Woke up to the news the news that Crowd Strike killed bunch of IT infrastructure. We weren't using that POS software in our company so the work day was not bad for me. I was talking to a co-worker about this news. I mentioned 'Crowd Strike is going go broke over this'. He said, 'No they won't.' "Won't they get sued into the ground for this." "Microsoft hasn't been sued over its bad updates."
I do a quick search to see if I could prove him wrong. All I could find is individuals taking Microsoft to court for forcing updates but no corporations have. It appears the software EULAs are so legally airtight that if a software update costs your company millions or billions...tough shit and suck it up.
Crowd Strike did several bad IT practices this update.
- Deploying on a friday (lol)
- not testing the update deployment (the update itself could've been fine but the update server might have corrupted the file)
- not doing a staged update
- the software probably makes it difficult or impossible to defer updates
As well Microsoft is still Microsofting with its driver BSODs.
I'm doubtful that either Crowd Strike or Microsoft will be held to account for the billions of dollars lost and millions of people that had their day ruined over this.
Basically, software companies are like vaccine companies and they are immune to legal liability.
Have a good weekend, unless you're in IT.

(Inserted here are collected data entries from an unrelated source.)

(** The decoder's output with a first U+FEFF dropped: [ignoreBOM] is false
    unless the constructor is told otherwise. *)
Definition drop_BOM (cps : list N) : list N :=
  match cps with
  | c :: rest => if c =? BOM then rest else cps
  | [] => []
  end.

(** [new TextDecoder().decode(bytes)]: UTF-8, errors replaced, BOM
    dropped. *)
Definition TextDecoder_decode (bytes : Uint8Array) : DOMString :=
  flat_map utf16_units
    (drop_BOM (decode_bytes initial (map Byte.to_N bytes))).

(** A Unicode scalar value: a code point that is not a surrogate. *)
Definition scalar_value (cp : N) : Prop :=
  cp < 0xD800 \/ (0xDFFF < cp /\ cp <= 0x10FFFF).

(** A string of 16-bit code units every surrogate of which is half of a
    pair. *)
Fixpoint well_formed (s : DOMString) : bool :=
  match s with
  | [] => true
  | c :: rest =>
      if is_lead_surrogate c then
        match rest with
        | d :: rest' => is_trail_surrogate d && well_formed rest'
        | [] => false
        end
      else negb (is_trail_surrogate c) && (c <? 0x10000) && well_formed rest
  end.

(** The states the decoder can be in between two bytes: nothing pending,
    or a sequence whose code point so far can only end as a scalar value
    of the length its first byte announced. *)
Definition pending_ok (st : decoder) : Prop :=
  let cp := code_point st in
  let lo := lower_boundary st in
  let hi := upper_boundary st in
  bytes_needed st = 0
  \/ (0x80 <= lo /\ hi <= 0xBF
      /\ ((bytes_needed st = 1 /\ bytes_seen st = 0 /\ 2 <= cp <= 31)
          \/ (bytes_needed st = 2 /\ bytes_seen st = 0 /\ cp <= 15
              /\ (cp = 0 -> 0xA0 <= lo) /\ (cp = 13 -> hi <= 0x9F))
          \/ (bytes_needed st = 2 /\ bytes_seen st = 1
              /\ 0x20 <= cp <= 0x3FF /\ ~ 0x360 <= cp <= 0x37F)
          \/ (bytes_needed st = 3 /\ bytes_seen st = 0 /\ cp <= 4
              /\ (cp = 0 -> 0x90 <= lo) /\ (cp = 4 -> hi <= 0x8F))
          \/ (bytes_needed st = 3 /\ bytes_seen st = 1
              /\ 0x10 <= cp <= 0x10F)
          \/ (bytes_needed st = 3 /\ bytes_seen st = 2
              /\ 0x400 <= cp <= 0x43FF))).

End UTF8.

(* ================================================================== *)
(** ** The platform: random values and [crypto.subtle] *)

(** The secure random source: a tape of bytes the environment supplies,
    and how much of it has been handed out. *)
Record RandomSource : Type := {
  entropy : nat -> byte;
  consumed : nat
}.

(** The bytes at positions [consumed rs], ..., [consumed rs + n - 1]. *)
Definition window (rs : RandomSource) (n : nat) : list byte :=
  map (entropy rs) (seq (consumed rs) n).

Definition advance (rs : RandomSource) (n : nat) : RandomSource :=
  {| entropy := entropy rs; consumed := (consumed rs + n)%nat |}.

(** [crypto.getRandomValues(new Uint8Array(n))]: at most 65536 bytes a
    call. *)
Definition getRandomValues (n : nat) (rs : RandomSource)
  : result Uint8Array * RandomSource :=
  if 65536 <? N.of_nat n then (Err QuotaExceededError, rs)
  else (Ok (window rs n), advance rs n).

(** The cryptographic cores of the engine. *)
Class SubtleCrypto : Type := {
  (** The SHA-256 digest of a message. *)
  SHA_256 : list byte -> list byte;
  (** PBKDF2 with HMAC-SHA-512: password, salt, iteration count, number
      of bytes to derive. *)
  PBKDF2_HMAC_SHA512 : list byte -> list byte -> N -> N -> list byte;
  (** Byte [i] of the key stream GCTR applies under a key and an IV. *)
  AES_GCTR_keystream : list byte -> list byte -> nat -> byte;
  (** The GCM authentication tag of a ciphertext under a key and an IV,
      with no additional data. *)
  AES_GCM_tag : list byte -> list byte -> list byte -> list byte
}.

(** What the standards promise of the cores: the lengths of their
    outputs. *)
Class Conforming (E : SubtleCrypto) : Prop := {
  SHA_256_length : forall m, length (SHA_256 m) = 32%nat;
  PBKDF2_length :
    forall password salt c dkLen,
      length (PBKDF2_HMAC_SHA512 password salt c dkLen) = N.to_nat dkLen;
  AES_GCM_tag_length :
    forall key iv c, length (AES_GCM_tag key iv c) = 16%nat
}.

Definition byte_xor (a b : byte) : byte :=
  let '(a0, (a1, (a2, (a3, (a4, (a5, (a6, a7))))))) := Byte.to_bits a in
  let '(b0, (b1, (b2, (b3, (b4, (b5, (b6, b7))))))) := Byte.to_bits b in
  Byte.of_bits
    (xorb a0 b0, (xorb a1 b1, (xorb a2 b2, (xorb a3 b3,
    (xorb a4 b4, (xorb a5 b5, (xorb a6 b6, xorb a7 b7))))))).

Definition bytes_eqb (x y : list byte) : bool :=
  if list_eq_dec Byte.byte_eq_dec x y then true else false.

Section Engine.

Context {JS : JavaScriptEngine} {E : SubtleCrypto}.

(** GCTR (NIST SP 800-38D, 6.5): the data xored with the key stream,
    byte [i] with byte [i] from position [from] on. *)
Fixpoint GCTR_from (from : nat) (key iv data : list byte) : list byte :=
  match data with
  | [] => []
  | x :: rest =>
      byte_xor x (AES_GCTR_keystream key iv from)
        :: GCTR_from (S from) key iv rest
  end.

Definition GCTR : list byte -> list byte -> list byte -> list byte :=
  GCTR_from 0.

(** The tag length in bytes: [tagLength] is left at its default, 128
    bits. *)
Definition tag_bytes : nat := 16.

(** [importKey("raw", data, "PBKDF2", false, ["deriveBits"])]: any bytes
    are key material. *)
Definition importKey_PBKDF2 (data : list byte) : result (list byte) :=
  Ok data.

(** [deriveBits({name: "PBKDF2", hash: "SHA-512", salt, iterations}, key,
    length)]. *)
Definition deriveBits_PBKDF2 (salt : list byte) (iterations : N)
    (key : list byte) (length : N) : result (list byte) :=
  if negb (length mod 8 =? 0) then Err OperationError
  else if iterations =? 0 then Err OperationError
  else Ok (PBKDF2_HMAC_SHA512 key salt iterations (length / 8)).

(** [digest("SHA-256", data)]. *)
Definition digest_SHA_256 (data : list byte) : result (list byte) :=
  Ok (SHA_256 data).

(** [importKey("raw", data, {name: "AES-GCM", ...}, false, usages)]: the
    key is 128, 192 or 256 bits long. *)
Definition importKey_AES_GCM (data : list byte) : result (list byte) :=
  if (length data =? 16)%nat || (length data =? 24)%nat
     || (length data =? 32)%nat
  then Ok data
  else Err DataError.

(** [encrypt({name: "AES-GCM", iv}, key, plaintext)]: the ciphertext C
    followed by the tag T. *)
Definition encrypt_AES_GCM (iv key plaintext : list byte)
  : result (list byte) :=
  let C := GCTR key iv plaintext in
  Ok (C ++ AES_GCM_tag key iv C).

(** Whether the last 16 bytes of [data] are the tag of what precedes
    them. *)
Definition tag_verifies (iv key data : list byte) : bool :=
  (tag_bytes <=? length data)%nat
  && bytes_eqb (skipn (length data - tag_bytes) data)
       (AES_GCM_tag key iv (firstn (length data - tag_bytes) data)).

(** [decrypt({name: "AES-GCM", iv}, key, data)]: the tag is split off and
    verified; an [OperationError] when [data] is shorter than a tag or the
    tag does not verify. *)
Definition decrypt_AES_GCM (iv key data : list byte) : result (list byte) :=
  if tag_verifies iv key data
  then Ok (GCTR key iv (firstn (length data - tag_bytes) data))
  else Err OperationError.

(* ================================================================== *)
(** ** The facade, [src/cryptography.js] *)

(** [u8a2b64(u8a)]. *)
Definition u8a2b64 (u8a : Uint8Array) : result DOMString :=
  characters <- fromCharCode (map Byte.to_N u8a) ;;
  Base64.btoa characters.

(** [b642u8a(b64)]. *)
Definition b642u8a (b64 : DOMString) : result Uint8Array :=
  s <- Base64.atob b64 ;;
  Ok (map (fun c => byte_of_N (charCodeAt0 c)) (string_iterator s)).

(** [hash(text, salt)]. *)
Definition hash (text salt : DOMString) : result DOMString :=
  key <- importKey_PBKDF2 (UTF8.TextEncoder_encode text) ;;
  salt_bytes <- b642u8a salt ;;
  bits <- deriveBits_PBKDF2 salt_bytes 1000 key 512 ;;
  u8a2b64 bits.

They are too big to fail. Even if the public structure of the company has to take a hit on this, they'll just sell off and restructure. People seriously do not appreciate the problem of consolidation among global corporations. Even if you don't believe there is a shady cabal of deep state three letter agencies, giant investment bankers, and corps in every sector conspiring to manipulate world events, it still means there is no real free market and things like this happen over and over again with no consequences.
Crowdstrike will be hit hard. Microsoft will be fine, no one will touch them.
MS will be protected by the cloak of evil?